Setting the Stage
I spent a little over twenty years in the U. S. Air Force and retired from active duty in 1984. In the USAF, I was a good airman and very rarely questioned the orders given me by my superiors: Implementation yes, orders, no. But there was one occasion that I did and I have never once regretted the decision that I made.
It was 1973, just about a year after I had married. The Vietnam War was still going on and we had conducted B-52 bombing raids over North Vietnam in the "Operation Linebacker" series (May to October and then again from 18-29 December 1972, following Kissinger's "Peace is at hand" statement in October).
The Strategic Air Command (SAC) had an extensive personnel system with tentacles reaching into all the U. S. based B-52 units. Both the B-52s and the personnel that supported them performed temporary duty (TDY) to the deployment bases on Guam, Okinawa and Thailand. Air Force personnel with certain skills needed to maintain or support B-52 operations were identified beforehand and given activation line numbers. I believe that the deployment process was called "Bullet Shot".

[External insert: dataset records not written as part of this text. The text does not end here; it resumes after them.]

(** Against a container that hands back the shared instance, any sequence of
    dispatches gives every request an object of its own: the objects are
    pairwise distinct and new, and after all the dispatches the object of
    each request still carries the request, the response and the user of
    that request and of no other. *)
Theorem every_request_keeps_its_scope (arrivals : list Arrival) (h : Heap) :
  length (instances arrivals h) = length arrivals
  /\ NoDup (instances arrivals h)
  /\ Forall (fun inst => inst ∉ dom h) (instances arrivals h)
  /\ forall i a inst,
      arrivals !! i = Some a ->
      instances arrivals h !! i = Some inst ->
      afterAll arrivals h !! inst
      = Some (scopeObject controller (aRequest a) (aResponse a))
      /\ scopeSeen (afterAll arrivals h) inst = scopeOf (aRequest a) (aResponse a).
Proof.
  revert h. induction arrivals as [|a arrivals IH]; intros h.
  { simpl. split; [done |]. split; [apply NoDup_nil_2 |].
    split; [constructor |]. intros i a inst Hi. done. }
  destruct (heapAfter_shared constitute settings controllerName controller a h
              (shared h)) as (Hfresh & Hobj & Hframe & Hdom).
  destruct (IH (after a h)) as (Hlen & Hnodup & Hnew & Hscope).
  split; [simpl; by rewrite Hlen |].
  split.
  { simpl. constructor; [| done]. intros Hin.
    pose proof (instancesOf_fresh arrivals (after a h)) as Hrest.
    rewrite Forall_forall in Hrest. apply (Hrest _ Hin).
    rewrite Hdom. by apply elem_of_union_l, elem_of_singleton. }
  split; [apply instancesOf_fresh |].
  intros i b inst Hi Hinst.
  assert (afterAll (a :: arrivals) h = afterAll arrivals (after a h)) as -> by done.
  destruct i as [|i]; simpl in Hi, Hinst.
  - injection Hi as <-. injection Hinst as <-.
    assert (fresh (dom h) ∈ dom (after a h)) as Hin
        by (rewrite Hdom; by apply elem_of_union_l, elem_of_singleton).
    destruct (heapAfterAll_keeps arrivals (after a h) _ Hin) as [Hsame _].
    assert (afterAll arrivals (after a h) !! fresh (dom h)
            = Some (scopeObject controller (aRequest a) (aResponse a))) as Hfinal
        by (by rewrite Hsame).
    split; [exact Hfinal |]. by apply (scopeSeen_object _ _ controller).
  - exact (Hscope i b inst Hi Hinst).
Qed.

End ManyRequests.

Lemma every_request_keeps_its_scope_witness :
  let arrivals := [Sample.first; Sample.second; Sample.first] in
  let final := heapAfterAll Sample.singleton Sample.settings "ProvisioningController" 1
                            arrivals Sample.heap in
  instancesOf Sample.singleton Sample.settings "ProvisioningController" 1
              arrivals Sample.heap = [2; 3; 4]
  /\ scopeSeen final 3
     = (Some (SRequest 8), Some (SResponse 8), Some (SData (JStr "bob"))).
Proof.
  intros arrivals final.
  destruct (every_request_keeps_its_scope Sample.singleton Sample.settings
              "ProvisioningController" 1 (fun h => eq_refl) arrivals Sample.heap)
    as (_ & _ & _ & Hscope).
  assert (instancesOf Sample.singleton Sample.settings "ProvisioningController" 1
                      arrivals Sample.heap = [2; 3; 4]) as Hinstances
      by (vm_compute; reflexivity).
  split; [exact Hinstances |].
  destruct (Hscope 1 Sample.second 3 eq_refl) as [_ Hseen].
  - by rewrite Hinstances.
  - exact Hseen.
Defined.

(** ** The scan, the chain and the routes as a whole *)

Lemma injectUser_token (request : Request) (response : Response) props tprops :
  locals_oauth response = JObj props ->
  assoc "token" props = Some (JObj tprops) ->
  injectUserMiddleware request response
  = MwNext (setUser request (default JUndefined (assoc "user" tprops))) response.
Proof.
  intros Hlocals Htoken. unfold injectUserMiddleware. rewrite Hlocals. simpl.
  by rewrite Htoken.
Qed.

Lemma sse_stage_keeps (condition : JsValue) q r q' r' :
  maybe serverSentEventsMiddleware condition q r = MwNext q' r' ->
  locals_oauth r' = locals_oauth r /\ user q' = user q.
Proof.
  unfold maybe. destruct (truthy condition); [| by intros [= <- <-]].
  unfold serverSentEventsMiddleware.
  destruct (perform_frame (CallWriteHead 200 sseHeaders) r) as (_ & Hl & _).
  destruct (perform _ r) as [[[]|e] r1]; [| done]. by intros [= <- <-].
Qed.

Lemma errorHandler_answer (e code : JsValue) (s : State) :
  getProp e "code" = Normal code ->
  errorHandler e s
  = finish (answer (JNum 400) (errorBody (if truthy code then code else e))
                   (stResponse s)) s.
Proof.
  intros Hcode. unfold errorHandler, answer, finish.
  unfold mbind, M_bind, respond, liftC, withResponse. simpl. rewrite Hcode. simpl.
  by destruct (sendBody _ _) as [[[]|thrown] r'].
Qed.

Section Routes.

Variable constitute : string -> Heap -> Completion Ref * Heap.
Variable methodsOf : Ref -> list ControllerMethod.
Variable oauth_authenticate : Middleware.
Variable oauth_token : Middleware.
Variable multer_fields : JsValue -> Middleware.
Variable multer_any : Middleware.
Variable app_member : string -> string -> Completion (list (option string * string)).
Variable matchPath : string -> string -> option (gmap string JsValue).
Variable settings : Settings.

Local Abbreviation bindOne :=
  (bindMethod constitute oauth_authenticate multer_fields multer_any app_member
              settings).
Local Abbreviation bindAll :=
  (bindMethods constitute oauth_authenticate multer_fields multer_any app_member
               settings).
Local Abbreviation configure :=
  (routeConfig constitute methodsOf oauth_authenticate oauth_token multer_fields
               multer_any app_member settings).
Local Abbreviation uploads := (filesMiddleware multer_fields multer_any).
Local Abbreviation serve := (handle matchPath).
Local Abbreviation dispatch := (dispatcher constitute settings).

(** What the scan registers for one method. *)
Lemma bindMethod_cases controllerName controller mappedFunction bound :
  bindOne controllerName controller mappedFunction = Normal bound ->
  routable mappedFunction ->
  (truthy (httpVerb mappedFunction) = false /\ bound = [])
  \/ (truthy (httpVerb mappedFunction) = true
      /\ exists layer,
          bound = [layer]
          /\ layerVerb layer = Some (toPropertyKey (httpVerb mappedFunction))
          /\ layerPath layer = route mappedFunction).
Proof.
  intros Hbind Hroutable.
  destruct (truthy (httpVerb mappedFunction)) eqn:Hverb.
  - right. split; [done |].
    destruct (bindMethod_layers _ _ _ _ _ _ _ _ _ _ Hbind Hverb)
      as (files & registered & Hfiles & Hreg & ->).
    unfold registrations in Hreg. rewrite decide_True in Hreg by (by apply Hroutable).
    injection Hreg as <-. eexists. by repeat split.
  - left. split; [done |].
    unfold bindMethod in Hbind. rewrite Hverb in Hbind. by injection Hbind.
Qed.
(** * Snapshot-testing harness

    A shallow embedding of [tests/snapshots/test_snapshots.py] (with the
    constants of [paths.py] and the placeholder model of [src/main.py]).

    The harness is sequential, effectful Python: it mutates the file system,
    an external database and the process environment, and it raises.  The
    embedding is a state-and-exception monad over an explicit [world]; the
    third-party collaborators (pandas, numpy, json, the database client and
    the model entry point) are the fields of the class [External]. *)

From Stdlib Require Import ZArith List String Ascii Bool Lia DecimalString DecimalPos.
From Stdlib Require Import Sorted Permutation.
From Stdlib Require Import QArith Qpower.
From Stdlib Require Import Floats.PrimFloat Floats.SpecFloat Floats.FloatOps Floats.FloatAxioms.
From stdpp Require Import base strings list gmap.

Close Scope Q_scope.

Set Warnings "-inexact-float,-register-all".

Local Open Scope string_scope.
Local Open Scope list_scope.

(** ** Paths *)

(** A [pathlib.Path] below the project root, as the list of its components. *)
Definition path := list string.

(** [Path.joinpath] *)
Definition joinpath (p : path) (parts : list string) : path := p ++ parts.

(** [Path.relative_to]: [None] stands for the [ValueError] raised when [base]
    is not a prefix of [p]. *)
Fixpoint relative_to (p base : path) {struct base} : option path :=
  match base with
  | [] => Some p
  | b :: base' =>
      match p with
      | [] => None
      | c :: p' => if String.eqb c b then relative_to p' base' else None
      end
  end.

(** [Path.name] *)
Definition name_of (p : path) : string := List.last p "".

(** [str.rfind(".")] *)
Fixpoint rfind_dot (s : string) : option nat :=
  match s with
  | EmptyString => None
  | String c s' =>
      match rfind_dot s' with
      | Some i => Some (S i)
      | None => if Ascii.eqb c "." then Some 0 else None
      end
  end.
(** * The interactive globe view of the travel log

    A shallow embedding of [src/components/WorldMap.tsx]: the geometry
    loader, the auto-framing camera ([autoCenter]), the pointer / touch /
    wheel gesture handlers, the effects that report zooming and re-frame
    the map, the route and marker renderers ([renderRoutes],
    [renderPoints]) and the word-cloud computation ([wordCloudElements]).

    Conventions of the embedding.
    - A JavaScript number is an exact rational ([Q]); rounding, NaN and the
      infinities of binary64 are not modelled.  Numeric literals of the
      source are written as they are ([1.1], [0.25], [4000]).
    - Counters ([count++]) are integers ([Z]); they start at [0] or [-1].
    - A plain object used as a dictionary is the list of its own properties
      in creation order, with the enumeration order and the prototype chain
      of the language (module [Obj]).
    - Functions of the platform and of the libraries [d3-geo] and the DOM
      that the component calls but does not define are the fields of the
      classes [Externals] and [DOM].
    - React state ([useState]) and refs ([useRef]) of one component
      instance are the fields of the record [State]; a handler maps the
      state before the event to the state after it, together with the
      trace of the calls it made on the event and on the host. *)

From Stdlib Require Import QArith Qminmax Qround Qabs Lqa Ascii Sorted.
From stdpp Require Import base option list strings pretty.

Local Open Scope Q_scope.

(** ** Numbers *)

(** [Math.PI], the binary64 number nearest to pi. *)
Definition Math_PI : Q := 884279719003555 # 281474976710656.

(** [x < y] on numbers, as a boolean. *)
Definition Qltb (x y : Q) : bool := negb (Qle_bool y x).

Definition Math_max (x y : Q) : Q := Qmax x y.
Definition Math_min (x y : Q) : Q := Qmin x y.
Definition Math_floor (x : Q) : Q := inject_Z (Qfloor x).

(** ** Exceptions *)

Inductive Outcome (A : Type) : Type :=
| Returned (a : A)
| Thrown (err : string).
Arguments Returned {A} a.
Arguments Thrown {A} err.
(** X14. With a positive [frame_skip] the first two processed frames only
    fill the velocity window: every kick of a run has a frame number of at
    least [2 * frame_skip]. *)
Theorem first_kick_not_before :
  forall (self : BallKickAnalyzer) (video : Video) (t0 t1 : Q)
         (analysis : VideoAnalysis) (self' : BallKickAnalyzer),
    (0 < frame_skip self)%Z ->
    analyze_video self video t0 t1 = Some (analysis, self') ->
    forall k, In k (analysis_kicks analysis) ->
      (2 * frame_skip self <= frame_number k)%Z.
Proof.
  intros self video t0 t1 analysis self' Hpos Hrun.
  destruct (analyze_video_inv _ _ _ _ _ _ Hrun) as (Hloop & -> & _).
  set (fs := frame_skip self) in *.
  apply (frame_loop_invariant
           (fun n s => frame_skip s = fs
                       /\ (Py.len (velocity_history s)
                           <= (Z.of_nat n + fs - 1) / fs)%Z
                       /\ forall k, In k (kicks s) ->
                                    (2 * fs <= frame_number k)%Z)
           _ _ _) with (self := reset_run self) (self' := self') in Hloop.
  - exact (proj2 (proj2 Hloop)).
  - intros n frame s s' Hnth Hstep (Hskip & Hlen & Hk).
    assert (Hmono : ((Z.of_nat n + fs - 1) / fs
                     <= (Z.of_nat (S n) + fs - 1) / fs)%Z).
    { apply Z.div_le_mono; lia. }
    destruct (process_frame_shape _ _ _ _ _ _ _ Hstep) as [_ Hc].
    destruct Hc as [->|(x & y & conf & bh & vh & c & a & Hc)].
    { split; [exact Hskip|]. split; [lia | exact Hk]. }
    cbv zeta in Hc. destruct Hc as (_ & Hmod & _ & Hvh & Hc).
    rewrite Hskip in Hmod.
    assert (Hq : Z.of_nat n = (fs * (Z.of_nat n / fs))%Z).
    { apply Z.div_exact; lia. }
    set (q := (Z.of_nat n / fs)%Z) in *.
    assert (E1 : ((Z.of_nat n + fs - 1) / fs = q)%Z).
    { replace (Z.of_nat n + fs - 1)%Z with (q * fs + (fs - 1))%Z by lia.
      rewrite Z.div_add_l by lia. rewrite Z.div_small; lia. }
    assert (E2 : ((Z.of_nat (S n) + fs - 1) / fs = q + 1)%Z).
    { replace (Z.of_nat (S n) + fs - 1)%Z with (q * fs + fs)%Z by lia.
      rewrite Z.div_add_l by lia. rewrite Z.div_same; lia. }
    assert (Hvh' : (Py.len vh <= q + 1)%Z).
    { rewrite Hvh.
      destruct (velocity_history_size s <? Py.len (velocity_history s) + 1)%Z;
        lia. }
    destruct Hc as [(_ & _ & _ & ->)|(Hge & r & Hd & ->)];
      cbn [frame_skip kicks velocity_history set_kicks set_series set_histories
           set_last_ball_position].
    + split; [exact Hskip|]. split; [lia | exact Hk].
    + split; [exact Hskip|]. split; [lia|].
      intros k Hin. apply in_app_or in Hin.
      destruct Hin as [Hin|Hin]; [now apply Hk|].
      destruct r as [k'|]; [|now elim Hin]. destruct Hin as [<-|[]].
      destruct (detect_kick_inv _ _ _ _ _ _ _ _ _ Hd) as [_ Hn].
      destruct (Hn k' eq_refl) as [-> _].
      assert (2 <= q)%Z by lia. nia.
  - split; [reflexivity|]. split; [|intros k []].
    change (0 <= (0 + fs - 1) / fs)%Z. apply Z.div_pos; lia.
Qed.

End WithAngles.

Lemma analyze_video_raises_iff_witness :
  Utils.analyze_video Samples.atan2_degrees
    (set_histories
       {| kick_distance_threshold := 400; velocity_threshold := 8;
          min_kick_interval := 8; ground_threshold := 0.85;
          trajectory_change_threshold := 25; velocity_history_size := 5;
          min_confidence_threshold := 0.6; ball_history := [];
          velocity_history := []; kicks := []; current_series_kicks := 0;
          in_juggling_series := false; frame_skip := 0;
          last_ball_position := None; ball_movement_threshold := 10 |} [] [])
    Samples.faint_kick_video 0 1 = None
  /\ Utils.analyze_video Samples.atan2_degrees Samples.every_frame_analyzer
       Samples.uncounted_video 0 1 = None
  /\ Utils.analyze_video Samples.atan2_degrees __init__
       Samples.uncounted_video 0 1 <> None
  /\ Utils.analyze_video Samples.atan2_degrees Samples.every_frame_analyzer
       Samples.faint_kick_video 0 1 <> None.
Proof.
  split; [|split; [|split]].
  - apply analyze_video_raises_iff. left. split; [reflexivity | discriminate].
  - apply analyze_video_raises_iff. right. split; [reflexivity|].
    exists (repeat Samples.unread 29),
      {| ball_detection := Some (100, 500, 0.9); feet := [] |}, [],
      (reset_run Samples.every_frame_analyzer).
    split; [reflexivity|]. split; vm_compute; reflexivity.
  - apply analyze_video_raises_iff; [discriminate|].
    right. left. reflexivity.
  - apply analyze_video_raises_iff; [discriminate|].
    left. discriminate.
Defined.

Lemma histories_bounded_witness :
  exists analysis self',
    Utils.analyze_video Samples.atan2_degrees __init__
      Samples.double_kick_video 0 1 = Some (analysis, self')
    /\ (Py.len (ball_history self') <= 10)%Z
    /\ (Py.len (velocity_history self') <= 5)%Z.
Proof.
  destruct (Utils.analyze_video Samples.atan2_degrees __init__
              Samples.double_kick_video 0 1) as [[analysis self']|] eqn:E;
    [|vm_compute in E; discriminate].
  exists analysis, self'. split; [reflexivity|].
  destruct (histories_bounded Samples.atan2_degrees __init__
              Samples.double_kick_video 0 1 analysis self' E) as (Hb & Hv & _).
  split; [exact Hb | exact Hv].
Defined.

Lemma emitted_kicks_wellformed_witness :
  exists analysis self' k,
    Utils.analyze_video Samples.atan2_degrees __init__
      Samples.double_kick_video 0 1 = Some (analysis, self')
    /\ nth_error (analysis_kicks analysis) 1 = Some k
    /\ frame_number k = 16%Z
    /\ timestamp k = inject_Z (frame_number k) / video_fps Samples.double_kick_video
    /\ (frame_number k mod 4 = 0)%Z.
Proof.
  destruct (Utils.analyze_video Samples.atan2_degrees __init__
              Samples.double_kick_video 0 1) as [[analysis self']|] eqn:E;
    [|vm_compute in E; discriminate].
  pose proof (emitted_kicks_wellformed Samples.atan2_degrees __init__
                Samples.double_kick_video 0 1 analysis self' E) as H.
  vm_compute in E. injection E as <- <-.
  eexists. eexists. eexists. split; [reflexivity|]. split; [reflexivity|].
  split; [reflexivity|].
  match goal with
  | |- timestamp ?k = _ /\ _ =>
      destruct (H k ltac:(right; left; reflexivity)) as (_ & Hm & Ht & _)
  end.
  split; [exact Ht | exact Hm].
Defined.

Lemma no_feet_no_kicks_witness :
  exists analysis self',
    Utils.analyze_video Samples.atan2_degrees __init__
      Samples.no_feet_video 0 1 = Some (analysis, self')
    /\ analysis_kicks analysis = [] /\ total_kicks analysis = 0%Z.
Proof.
  destruct (Utils.analyze_video Samples.atan2_degrees __init__
              Samples.no_feet_video 0 1) as [[analysis self']|] eqn:E;
    [|vm_compute in E; discriminate].
  exists analysis, self'. split; [reflexivity|].
  destruct (no_feet_no_kicks Samples.atan2_degrees __init__
              Samples.no_feet_video 0 1 analysis self') as (Hk & _ & Ht & _).
  - intros frame Hin. vm_compute in Hin.
    repeat (destruct Hin as [<-|Hin]; [reflexivity|]). now elim Hin.
  - exact E.
  - split; [exact Hk | exact Ht].
Defined.

Lemma short_window_no_kicks_witness :
  exists analysis self',
    Utils.analyze_video Samples.atan2_degrees Samples.short_window_analyzer
      Samples.double_kick_video 0 1 = Some (analysis, self')
    /\ analysis_kicks analysis = [].
Proof.
  destruct (Utils.analyze_video Samples.atan2_degrees
              Samples.short_window_analyzer Samples.double_kick_video 0 1)
    as [[analysis self']|] eqn:E; [|vm_compute in E; discriminate].
  exists analysis, self'. split; [reflexivity|].
  destruct (short_window_no_kicks Samples.atan2_degrees
              Samples.short_window_analyzer Samples.double_kick_video 0 1
              analysis self' ltac:(vm_compute; reflexivity) E) as (Hk & _).
  exact Hk.
Defined.

Lemma first_kick_not_before_witness :
  exists analysis self',
    Utils.analyze_video Samples.atan2_degrees __init__
      Samples.double_kick_video 0 1 = Some (analysis, self')
    /\ analysis_kicks analysis <> []
    /\ forall k, In k (analysis_kicks analysis) -> (8 <= frame_number k)%Z.
Proof.
  destruct (Utils.analyze_video Samples.atan2_degrees __init__
              Samples.double_kick_video 0 1) as [[analysis self']|] eqn:E;
    [|vm_compute in E; discriminate].
  exists analysis, self'. split; [reflexivity|].
  pose proof (first_kick_not_before Samples.atan2_degrees __init__
                Samples.double_kick_video 0 1 analysis self'
                ltac:(vm_compute; reflexivity) E) as H.
  split; [|exact H].
  vm_compute in E. injection E as <- _. discriminate.
Defined.

End RunExtras.
(** ** Series and kicks *)

Module SeriesExtras.

Import Utils PyFacts SeriesFacts RunExtras.
Open Scope Q_scope.

Lemma sum_int_snoc (l : list Z) (x : Z) :
  Py.sum_int (l ++ [x]) = (Py.sum_int l + x)%Z.
Proof. unfold Py.sum_int. now rewrite fold_left_app. Qed.

Lemma sum_int_lower (l : list Z) :
  Forall (fun x => (1 <= x)%Z) l ->
  (Py.len l <= Py.sum_int l)%Z /\ Forall (fun x => (x <= Py.sum_int l)%Z) l.
Proof.
  induction l as [|x l IH] using rev_ind; intro H.
  - split; [reflexivity | constructor].
  - apply Forall_app in H. destruct H as [Hl Hx]. apply Forall_inv in Hx.
    destruct (IH Hl) as [IH1 IH2].
    rewrite sum_int_snoc. unfold Py.len in *. rewrite length_app. simpl length.
    split; [lia|]. apply Forall_app. split.
    + eapply Forall_impl; [|exact IH2]. simpl. intros. lia.
    + constructor; [|constructor].
      assert (0 <= Py.sum_int l)%Z by lia. lia.
Qed.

So, one day at March AB, California, I learned that my deployment number had been activated: I was sent TDY to Anderson AFB, Guam in the Mariana Islands, one of the bases in the Pacific that were staging the B-52 missions. I was deployed to Guam to support the headquarters intelligence group. When I reported in to headquarters on Guam, the Intel Group Commander, a senior Colonel who was called "The Saint", was surprised to see me since they had not activated my line number. The system had apparently burped and I ended up on Guam. However, since I was there, the decision was made to have me stay.
TDY on Guam
Anderson AFB and Guam were not prepared to handle the massive amount of GIs that deployed to support the B-52 operations. Anderson had a peacetime complement of about 3,000 personnel. However, in 1972, that number grew to approximately 12,000. People were billeted all over the island. There was even a tent camp that stayed up for a long time. Being TDY on Guam was not the trip to a tropical paradise that the tourists enjoyed.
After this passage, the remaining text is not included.